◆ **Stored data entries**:
Lemma site_settles_witness : length (cf_threads (server restarted)) = 3%nat
  /\ exists s', rtc (flip (own_step (D := Server.lib) (J := Tree.lib) (O := SignUtil.Plain.lib) (Ro := Paths.router) RepeatableRead
         sample_config sample_files "http://localhost:8080")) restarted s' /\ (at_rest s' \/ hung s').
Proof.
  split; [by vm_compute |].
  exact (proj2 (site_settles (D := Server.lib) (J := Tree.lib) (O := SignUtil.Plain.lib) (L := Server.lib_laws) (Ro := Paths.router)
    RepeatableRead sample_config sample_files "http://localhost:8080" Server.ordered_shop restarted
    restarted_happens ordered_first_day)).
Defined.
(** C3 (the code departs from it): with [pos = nan] the last branch of
    the ladder appends [None], not the widget; the new parent's list ends
    in [None] and does not hold the widget at all, while [pos = None]
    appends the widget. *)
Theorem set_parent_nan_appends_none h w p :
  children (set_parent w (Some p) PosNaN h) p
    = (remove_self w (children h p) ++ [None])%list
  /\ (Some w ∉ children (set_parent w (Some p) PosNaN h) p)
  /\ children (set_parent 1%nat (Some 0%nat) PosNaN orphans) 0%nat = [None]
  /\ children (set_parent 1%nat (Some 0%nat) PosNone orphans) 0%nat = [Some 1%nat].
Proof.
  assert (E : children (set_parent w (Some p) PosNaN h) p
              = (remove_self w (children h p) ++ [None])%list).
  { unfold set_parent. rewrite andb_false_r.
    destruct (parent h w) as [a|] eqn:Ea.
    - destruct (decide (a = p)) as [->|Hap].
      + rewrite !bool_decide_eq_true_2 by reflexivity.
        cbn -[remove_self]. rewrite fn_lookup_insert, remove_self_idem. reflexivity.
      + rewrite !(bool_decide_eq_false_2 (Some a = Some p)) by congruence.
        cbn -[remove_self]. rewrite fn_lookup_insert.
        rewrite fn_lookup_insert_ne by congruence. reflexivity.
    - rewrite !(bool_decide_eq_false_2 (None = Some p)) by discriminate.
      cbn -[remove_self]. rewrite fn_lookup_insert. reflexivity. }
  split; [exact E|]. split.
  - rewrite E. intros H. apply elem_of_app in H as [H|H].
    + exact (remove_self_free _ _ H).
    + apply list_elem_of_singleton in H. discriminate.
  - split; reflexivity.
Qed.

End HierarchyFacts.

(** ** Prop keys *)

Section KeyFacts.
Import Str.

(** Induction that follows [replace_dunder]: two characters at a time. *)
Lemma string_pair_ind (P : string -> Prop) :
  P "" ->
  (forall c, P (String c "")) ->
  (forall c c' r, P r -> P (String c' r) -> P (String c (String c' r))) ->
  forall s, P s.
Proof.
  intros H0 H1 H2 s.
  enough (H : P s /\ forall c, P (String c s)) by apply H.
  induction s as [|c' r [IHr IHc]].
  - split; [exact H0 | exact H1].
  - split; [apply IHc|]. intros c. apply H2; [exact IHr | apply IHc].
Qed.

Lemma replace_dunder_cons c s :
  c <> underscore ->
  replace_dunder (String c s) = String c (replace_dunder s).
Proof.
  intros Hc. cbn [replace_dunder]. destruct s as [|c' r]; [reflexivity|].
  destruct (Ascii.eqb_spec c underscore) as [E|_]; [contradiction|].
  reflexivity.
Qed.

Lemma replace_dunder_pair r :
  replace_dunder (String underscore (String underscore r))
    = String dot (replace_dunder r).
Proof. reflexivity. Qed.

Lemma replace_dunder_single c c' r :
  c' <> underscore ->
  replace_dunder (String c (String c' r)) = String c (replace_dunder (String c' r)).
Proof.
  intros Hc. cbn [replace_dunder].
  destruct (Ascii.eqb_spec c' underscore) as [E|_]; [contradiction|].
  rewrite andb_false_r. reflexivity.
Qed.

Lemma dot_not_underscore : dot <> underscore.
Proof. discriminate. Qed.

(** Replacing leaves no pair to replace: a second pass changes nothing. *)
Lemma replace_dunder_idem s :
  replace_dunder (replace_dunder s) = replace_dunder s.
Proof.
  induction s as [| c | c c' r IHr IHc] using string_pair_ind;
    [reflexivity | reflexivity |].
  destruct (ascii_dec c underscore) as [->|Hc].
  - destruct (ascii_dec c' underscore) as [->|Hc'].
    + rewrite replace_dunder_pair.
      rewrite (replace_dunder_cons dot _ dot_not_underscore), IHr. reflexivity.
    + rewrite (replace_dunder_single underscore c' r Hc').
      rewrite (replace_dunder_cons c' r Hc') in *.
      rewrite (replace_dunder_single underscore c' _ Hc'), IHc. reflexivity.
  - rewrite (replace_dunder_cons c _ Hc).
    rewrite (replace_dunder_cons c _ Hc), IHc. reflexivity.
Qed.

◆ **Task prompt**: The entries above hold the needed span. Transcribe exactly the lines from the one with "split; [by vm_compute |]." to the one with "RepeatableRead sample_config sample_files", both included.

◆ **Expected answer**:
  split; [by vm_compute |].
  exact (proj2 (site_settles (D := Server.lib) (J := Tree.lib) (O := SignUtil.Plain.lib) (L := Server.lib_laws) (Ro := Paths.router)
    RepeatableRead sample_config sample_files "http://localhost:8080" Server.ordered_shop restarted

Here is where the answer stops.